2.9. CFU-Based Assay

Mid-log phase mycobacterial cultures were diluted to an OD₆₀₀ of 0.01 in 7H9 media. For survival studies in the presence of NaHS, bacterial cultures (7H9 with 10% OAD) were untreated or treated with anti-TB drugs and NaHS at indicated concentrations. For survival studies in the presence of antioxidants, bacterial cultures (7H9 with 10% OAD) were treated with or without 0.25 mM cumene hydroperoxide (CHP) for 16 h. For survival studies in the presence of CFZ, bacterial cultures (7H9 with 10% OADC) were treated with or without clofazimine at MIC 60×, 100× and 300× for 8 days. For all studies, samples were taken at indicated time points, serially diluted in PBS containing 0.01% tyloxapol and plated onto 7H11 OADC agar plates. Plates were incubated at 37 °C for 4 weeks to determine CFU counts.

2.10. ROI Assay

ROI production in Mtb strains (OD₆₀₀ ~1.0) was measured using the dihydroethidium ROI sensing dye (DHE, excitation/emission at 500/605 nm). Mtb strains were cultured in Middlebrook 7H9 media supplemented with 0.2% glycerol and 0.01% tyloxapol at 37 °C with either 10% OAD (oleic acid, albumin, dextrose) with/without 0.25 mM cumene hydroperoxide (CHP) or 10% OADC (oleic acid, albumin, dextrose, and catalase) with or without 60 × MIC of CFZ for 16 h in 4 replicates. After treatment, Mtb cultures were washed by centrifugation (3000× g) and resuspended in 1× PBS (pH 7.4) containing 10 µM DHE, incubated further for 20 min at 37 °C followed by two washes with PBS to remove residual extracellular dye. The fluorescence of DHE-stained cells was acquired with a FACS Aria III cell sorter using the 500 nm laser excitation, and BP 610/20 nm for emission acquisition (PerCP-Cy^TM5.5). The cells were acquired at a constant flow rate of setting 4, a threshold rate of approximately 1000–2000 events per second, and 100,000 total events were recorded per sample. For analysis, the bacterial population was identified according to the forward and side scattering property of the population (FSC versus SSC). To obtain single cell populations, bacterial aggregation was removed from the data analysis using doublet discrimination from the FCS-height versus FSC-area plots. The percentage of DHE+ cells and mean fluorescent intensity were calculated with FlowJo^TM v10.4.2 (Tree Star, Ashland, OR, USA).
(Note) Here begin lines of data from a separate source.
Lemma count_bytes_counted freq data :
  bytes data -> length freq = 256%nat -> Forall (fun n => 0 <= n < 2 ^ 32) freq ->
  exists freq', foldM count_byte freq data = Ok freq' /\ counted freq data freq' /\
    Forall (fun n => 0 <= n < 2 ^ 32) freq'.
Proof.
  intros Hd. revert freq. induction Hd as [|b data Hb Hd IH]; intros freq Hl Hf; simpl.
  { exists freq. split; [done|]. split; [|done]. split; [done|]. intros k f Hk Hkf. rewrite Hkf.
    f_equal. unfold occurrences. simpl. rewrite Z.add_0_r. symmetry. apply u32_small.
    exact (Forall_lookup_1 _ _ _ _ Hf Hkf). }
  unfold is_byte in Hb. destruct (lookup_lt_is_Some_2 freq (Z.to_nat b)) as [n Hn]; [lia|].
  assert (count_byte freq b = Ok (<[Z.to_nat b:=u32 (n + 1)]> freq)) as ->.
  { unfold count_byte. rewrite (aget_Some _ _ n) by (done || lia). mstep. by rewrite aset_ok by lia. }
  mstep.
  assert (0 <= u32 (n + 1) < 2 ^ 32) by (by apply Z.mod_pos_bound).
  destruct (IH (<[Z.to_nat b:=u32 (n + 1)]> freq)) as (freq' & He & [Hl' Hk'] & Hf');
    [by rewrite length_insert|by apply Forall_insert|].
  exists freq'. split; [done|]. split; [|done]. rewrite length_insert in Hl', Hk'. split; [lia|].
  intros k f Hk Hkf. rewrite occurrences_cons. destruct (Z.eqb_spec (Z.of_nat k) b) as [<-|Hne].
  - rewrite Nat2Z.id in *. rewrite Hn in Hkf. injection Hkf as ->.
    rewrite (Hk' k (u32 (f + 1))) by (done || (apply list_lookup_insert_eq; lia)).
    by rewrite u32_u32_add, <- Z.add_assoc.
  - rewrite (Hk' k f) by (done || (rewrite list_lookup_insert_ne by lia; done)). done.
Qed.

Lemma counted_unique freq data f1 f2 : counted freq data f1 -> counted freq data f2 -> f1 = f2.
Proof.
  intros [Hl1 H1] [Hl2 H2]. apply list_eq_same_length with (length freq); [lia..|].
  intros k x y Hk Hx Hy. destruct (lookup_lt_is_Some_2 freq k) as [f Hf]; [lia|].
  rewrite (H1 k f) in Hx by (done || lia). rewrite (H2 k f) in Hy by (done || lia). congruence.
Qed.

(** A histogram of 256 counters started from zero. *)
Definition hist (h data : list Z) : Prop :=
  length h = 256%nat /\ Forall (fun n => 0 <= n < 2 ^ 32) h /\
  forall k f, h !! k = Some f -> f = u32 (occurrences (Z.of_nat k) data).

Lemma hist_nil : hist (replicate 256 0) [].
Proof.
  split; [done|]. split; [by apply Forall_replicate|].
  intros k f Hk. apply lookup_replicate in Hk as [-> _]. done.
Qed.

Lemma hist_count h data b :
  hist h data -> is_byte b -> exists h', count_byte h b = Ok h' /\ hist h' (b :: data).
Proof.
  intros (Hl & Hf & Hk) Hb. destruct (count_bytes_counted h [b]) as (h' & He & [Hl' Hk'] & Hf'); [|done..|].
  { constructor; [done|constructor]. }
  exists h'. simpl in He. destruct (count_byte h b); [|done..]. injection He as <-.
  split; [done|]. split; [lia|]. split; [done|]. intros k f Hkf.
  pose proof (lookup_lt_Some _ _ _ Hkf). destruct (lookup_lt_is_Some_2 h k) as [g Hg]; [lia|].
  rewrite (Hk' k g) in Hkf by (done || lia). injection Hkf as <-. rewrite (Hk _ _ Hg), u32_u32_add.
  rewrite !occurrences_cons. unfold occurrences at 2. simpl. f_equal. lia.
Qed.

Lemma hist_counts h data l :
  hist h data -> bytes l -> exists h' data', foldM count_byte h l = Ok h' /\ hist h' data' /\
    forall k, occurrences k data' = occurrences k data + occurrences k l.
Proof.
  intros Hh Hl. revert h data Hh. induction Hl as [|b l Hb Hl IH]; intros h data Hh; simpl.
  { exists h, data. split; [done|]. split; [done|]. intros k. unfold occurrences at 3. simpl. lia. }
  destruct (hist_count h data b Hh Hb) as (h1 & -> & H1). mstep.
  destruct (IH h1 (b :: data) H1) as (h2 & d2 & -> & H2 & Hk). exists h2, d2. split; [done|].
  split; [done|]. intros k. rewrite Hk, !occurrences_cons. lia.
Qed.

(** Four histograms that share the data. *)
Definition hists (h0 h1 h2 h3 data : list Z) : Prop :=
  exists d0 d1 d2 d3, hist h0 d0 /\ hist h1 d1 /\ hist h2 d2 /\ hist h3 d3 /\
  forall k, occurrences k data = occurrences k d0 + occurrences k d1 + occurrences k d2 + occurrences k d3.
#[export] Instance wire_many (n : Z) (n_nonneg : 0 <= n) :
  Wire (fun l => concat (put <$> l)) (get_many get (Z.to_nat n)) (n * size) (fun l => zlen l = n /\ Forall ok l).
Proof using HW size_pos.
  constructor.
  - intros l [Hn Hf]. rewrite many_size by done. lia.
  - intros l [_ Hf]. induction Hf as [|a l Ha _ IH]; [constructor|]. cbn [fmap list_fmap concat].
    apply bytes_app. split; [by apply wire_bytes|done].
  - intros l rest [Hn Hf]. rewrite <- Hn, Nat2Z.id. by apply many_get_put.
  - intros b Hb Hl. destruct (many_put_get (Z.to_nat n) b Hb) as [?|(l & Hg & Hn & Hf & Hc)]; [lia|by left|right].
    rewrite Z2Nat.id in Hg, Hc by done. exists l. split; [done|]. split; [|done]. split; [lia|done].
Qed.
End WireMany.

#[export] Instance wire_freqs :
  Wire (fun l => concat (netc_write_u16_le <$> l)) (get_many get_u16 (Z.to_nat NETC_TANS_SYMBOLS)) (256 * 2)
       (fun l => zlen l = 256 /\ Forall (fun v => 0 <= v < 65536) l).
Proof. apply (wire_many _ _ 2 _ ltac:(lia) 256 ltac:(lia)). Qed.

Lemma build_built freq t :
  length freq = 256%nat -> Forall (fun f => 0 <= f < 65536) freq -> netc_tans_build freq = Ok t ->
  t_freq t = freq /\ built t /\ table_ok (H := P12) t freq.
Proof.
  intros Hl Hf Hb. destruct (tans_build_inv (P := P12) freq t Hl Hf Hb) as [_ Hok].
  pose proof (tok_freq _ _ Hok) as He. unfold built. by rewrite He.
Qed.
2.11. Identification of Proteins by LC-MS/MS

The entire Bi₂S₃-stained protein band was excised from the gel, rinsed with water, and cut into approximately 1 mm × 4mm pieces using a sterile scalpel. The gel slices were then rinsed with 100 mM ammonium bicarbonate solution and collectively transferred into a sterile Eppendorf^® LoBind (Eppendorf, Germany) 1.5 mL microcentrifuge tube. Five hundred microliters of acetonitrile (ACN) was added, and the sample was incubated on ice for 10 min. The sample was then briefly centrifuged, the acetonitrile removed, and 100 µL of 10 mM dithiothreitol (DTT) solution was added to rehydrate the gel pieces and reduce the proteins. The sample was incubated in 10 mM DTT solution at 56 °C for 30 min, removed, cooled to room temperature, and then 500 µL of ACN was added and the sample was incubated on ice for 10 min. The sample was then centrifuged, and the supernatant removed, then 100 µL of 55 mM iodoacetamide solution was added and the sample was incubated at room temperature for 30 min in the dark to facilitate protein alkylation. Following alkylation, 500 µL of ACN was added and the sample was incubated on ice for 10 min. All solution was then removed, and 200 µL of trypsin (Promega, sequence grade) solution at a concentration of 13 ng/mL was added to the gel slices; the sample was mixed gently and incubated at 4 °C for 2 h to allow the gel slices to re-hydrate and for the slow diffusion of trypsin into the polyacrylamide gel matrix. The samples were incubated in the trypsin solution at 37 °C overnight (18–24 h) for optimum in-gel protein digestion. The resulting peptides were extracted by adding 400 µL of 5% formic acid/acetonitrile (1:2, v/v) solution to the sample followed by 15 min incubation at 37 °C on a shaking heating block set at 450 rpm. The sample was briefly centrifuged, the supernatant transferred to a sterile microcentrifuge tube and dried using a SpeedVac concentrator (Labconco, New York, NY, USA) set at 40 °C. The extracted, dried peptides were then reconstituted in 50 µL of 5% formic acid solution, transferred to a glass vial, and 1 µL of sample was injected for nano-LC-MS/MS analysis.

The peptide digests were analyzed using a Thermo Q Exactive Orbitrap mass spectrometer coupled to a Dionex^TM UltiMate^TM 3000 UPLC system. The tryptic peptides were maintained at 6 °C in the autosampler and were separated on a 15 cm nano-capillary column (ID 75 μM) packed in the laboratory with Supelco^® (Supelco Inc., New York, NY, USA) 3.5 μM C18 stationary phase. A 45 min gradient from 1% acetonitrile, 99% water/0.1% formic acid, to 50% acetonitrile/water, 0.1% formic acid, flow rate 300 nL/min, was used for the analysis. Peptide fragment mass spectra were acquired using a full MS, data dependent MS2 Top 10 method. The MS RAW files were processed using Thermo Scientific™ Proteome Discoverer™ (Thermo Fisher Scientific, USA) 2.2 software and SEQUEST™ (Thermo Fisher Scientific, USA) peak-finding search engine application to compare the mass spectra to the Mtb FASTA database to identify relevant proteins and peptides. The method was set to consider carbamidomethyl modifications and methionine oxidation. The protein candidates were then screened for pyridoxal phosphate binding domains and potential roles in sulfur metabolism. A targeted method was constructed using the 5 strongest peptide fragment ions for the most likely candidate, Rv3684/Cds1, and the samples re-analyzed using this method to confirm the presence of this protein.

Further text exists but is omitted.